Он наблюдал, как она застегивает куртку, как поправляет волосы перед зеркалом. Каждое движение было отточенным, уверенным — она никогда не теряла контроль над собой, даже после самых бурных встреч. Это восхищало его и пугало одновременно. Иногда ему казалось, что она не совсем человек, что в ней есть что-то механическое, что-то, что не поддается обычным человеческим слабостям.

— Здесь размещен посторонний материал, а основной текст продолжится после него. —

(** The queries that the handlers build pass the safety check of
    [execute_query], whatever names are put into them: each opens with
    SELECT. *)
Theorem handler_queries_pass_safety_check (database schema table : pystr) :
  safety_check (lit "SELECT DATABASE_NAME FROM INFORMATION_SCHEMA.DATABASES")
  = Ok ()
  ∧ safety_check (list_schemas_query database) = Ok ()
  ∧ safety_check (list_tables_query database schema) = Ok ()
  ∧ safety_check (describe_table_query database schema table) = Ok ().
Proof.
  assert (Hselect : ∀ ws rest, isblank ws = true → at_boundary rest = true →
            safety_check (ws ++ lit "SELECT" ++ rest) = Ok ()).
  { intros ws rest Hws Hrest.
    now rewrite (safety_check_of_first_word _ _
                   (first_word_token ws (lit "SELECT") rest Hws
                      eq_refl Hrest)). }
  split; [vm_compute; reflexivity|]. split; [|split].
  - apply (Hselect [] (lit " SCHEMA_NAME FROM " ++ upper database
                         ++ lit ".INFORMATION_SCHEMA.SCHEMATA"));
      reflexivity.
  - apply (Hselect (newline ++ lit "        ")
             (lit " table_catalog, table_schema, table_name, comment "
                ++ newline
                ++ lit "        FROM " ++ database
                ++ lit ".information_schema.tables "
                ++ newline
                ++ lit "        WHERE table_schema = '" ++ upper schema
                ++ lit "'" ++ newline ++ lit "    "));
      reflexivity.
  - apply (Hselect (newline ++ lit "        ")
             (lit " column_name, column_default, is_nullable, data_type, comment "
                ++ newline
                ++ lit "        FROM " ++ database
                ++ lit ".information_schema.columns "
                ++ newline
                ++ lit "        WHERE table_schema = '" ++ schema
                ++ lit "' AND table_name = '" ++ table ++ lit "'"
                ++ newline ++ lit "    "));
      reflexivity.
Qed.

(** ** Tool dispatch *)

Variable codebase_query : Handler → option (gmap string pystr)
                          → M (list Content).

Lemma find_filter_none {A : Type} (P Q : A → bool) (l : list A) :
  (∀ x, In x l → P x = false) → List.find P (List.filter Q l) = None.
Proof.
  intros H. induction l as [|x l IH]; [reflexivity|]. cbn.
  destruct (Q x); cbn.
  - rewrite (H x) by now left. apply IH. intros y Hy. apply H. now right.
  - apply IH. intros y Hy. apply H. now right.
Qed.

(** The flag [allow_write] does not change the tools that may be called:
    no registered tool carries a tag. *)
Lemma allowed_tools_allow_write (exclude_tools : list pystr) :
  allowed_tools true exclude_tools = allowed_tools false exclude_tools.
Proof. reflexivity. Qed.

(** [handle_call_tool] never raises: every exception of a handler or of the
    dispatch comes back as a text. *)
Theorem call_tool_never_raises (allow_write : bool)
    (exclude_tools : list pystr) (analyze_query : pystr → DetectionResult)
    (name : pystr) (arguments : option (gmap string pystr)) (st : State) :
  ∃ contents,
    fst (handle_call_tool codebase_query allow_write exclude_tools
           analyze_query name arguments st)
    = Ok contents.
Proof.
  unfold handle_call_tool, handle_tool_errors, try_except.
  match goal with |- context [let (_, _) := ?m st in _] =>
    destruct (m st) as [[contents|e] st'] end; cbn; eauto.
Qed.

(** A name that is not the name of a registered tool, such as
    [write_query], [create_table] or [list_databases], reaches no handler,
    with or without [allow_write]: the caller gets a text about an
    excluded or an unknown tool, and the state is as before. *)
Theorem call_tool_unregistered (allow_write : bool)
    (exclude_tools : list pystr) (analyze_query : pystr → DetectionResult)
    (name : pystr) (arguments : option (gmap string pystr)) (st : State) :
  name ∉ registered_names →
  handle_call_tool codebase_query allow_write exclude_tools analyze_query
    name arguments st
  = (Ok [TextContent
           (if bool_decide (name ∈ exclude_tools)
            then lit "Tool " ++ name
                 ++ lit " is excluded from this data connection"
            else lit "Error: " ++ (lit "Unknown tool: " ++ name))],
     st).
Proof.
  intros Hname. unfold handle_call_tool, handle_tool_errors, try_except.
  destruct (bool_decide (name ∈ exclude_tools)); [reflexivity|].
  unfold allowed_tools. rewrite find_filter_none; [reflexivity|].
  intros tool Hin. apply bool_decide_eq_false. intros Heq.
  apply Hname. unfold registered_names. rewrite <- Heq.
  apply list_elem_of_In, in_map, Hin.
Qed.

Настя повернулась к нему, и на её губах появилась та самая улыбка — холодная, деловая, словно между ними не было только что момента абсолютной близости.
— Деньги за заказ переведешь по реквизитам. В полном объеме, — сказала она своим обычным тоном, не допускающим возражений. Это тоже было частью их ритуала — никаких торгов, никаких обсуждений.
Захлопнув за собой дверь ВИП-комнаты, она ушла, будто её и не было, словно ничего не произошло. Впрочем, Наум к этому уже привык.
Глава 3
Дождливый вечер медленно опускался на город, заполняя улицы серой дымкой и отражаясь тусклыми бликами в окнах кофейни. Север сидел за дальним столиком, рассеянно помешивая остывший американо. Его взгляд был направлен куда-то вдаль, за пределы реальности, словно он пытался разглядеть там ответы на мучившие его вопросы.
Михаил наблюдал за другом уже несколько минут, прежде чем решился нарушить его задумчивость. Он знал эту привычку Севера — уходить глубоко в себя, отключаясь от внешнего мира. Особенно когда дело касалось работы.
— Север, ты слышишь? — голос Михаила наконец прорвался сквозь пелену размышлений.
Тот слегка вздрогнул, возвращаясь к реальности. Его серые глаза сфокусировались на собеседнике, а на губах появилась легкая улыбка — немного виноватая, но искренняя.
— Да, слышу. Извини, задумался, — он отодвинул чашку в сторону. — Что ты говорил?
Михаил покачал головой, привычно отмечая, как друг снова ускользал в свои мысли. Он достал из внутреннего кармана пиджака конверт и положил его на стол.
— Говорю, все организовал. Квартира в сталинке в центре Вольска, как ты просил. Оплачена на полгода вперед, — Михаил выложил рядом с конвертом связку ключей. — Минимум мебели, максимум пространства. Знаю твои привычки.
Север взял ключи, внимательно их разглядывая. Три обычных ключа и один магнитный — видимо, от подъезда. Простая связка, но она символизировала начало нового этапа в его жизни. И возможно, самого опасного.
— Спасибо, Миш. Ты, как всегда, все предусмотрел, — Север убрал ключи в карман куртки.
— Ты точно решил заняться этим делом?
Север провел пальцем по краю чашки, собираясь с мыслями. Он понимал беспокойство друга, но отступать было не в его правилах.
— Миш, убиты Лебедев, Пронин и вот недавно смерть Савельева. У всех огнестрел. Ты издеваешься? Конечно точно! В ближайшее время они не пойдут на убийство, слишком подозрительно и опасно, да и на кону стоит слишком много, чтобы так рисковать! Нет, они должны немного залечь на дно. А мне тем самым развяжут руки покопаться где нужно и ненужно! Именно поэтому я и должен туда поехать. Кто-то играет не по правилам, Миш. И я хочу знать кто.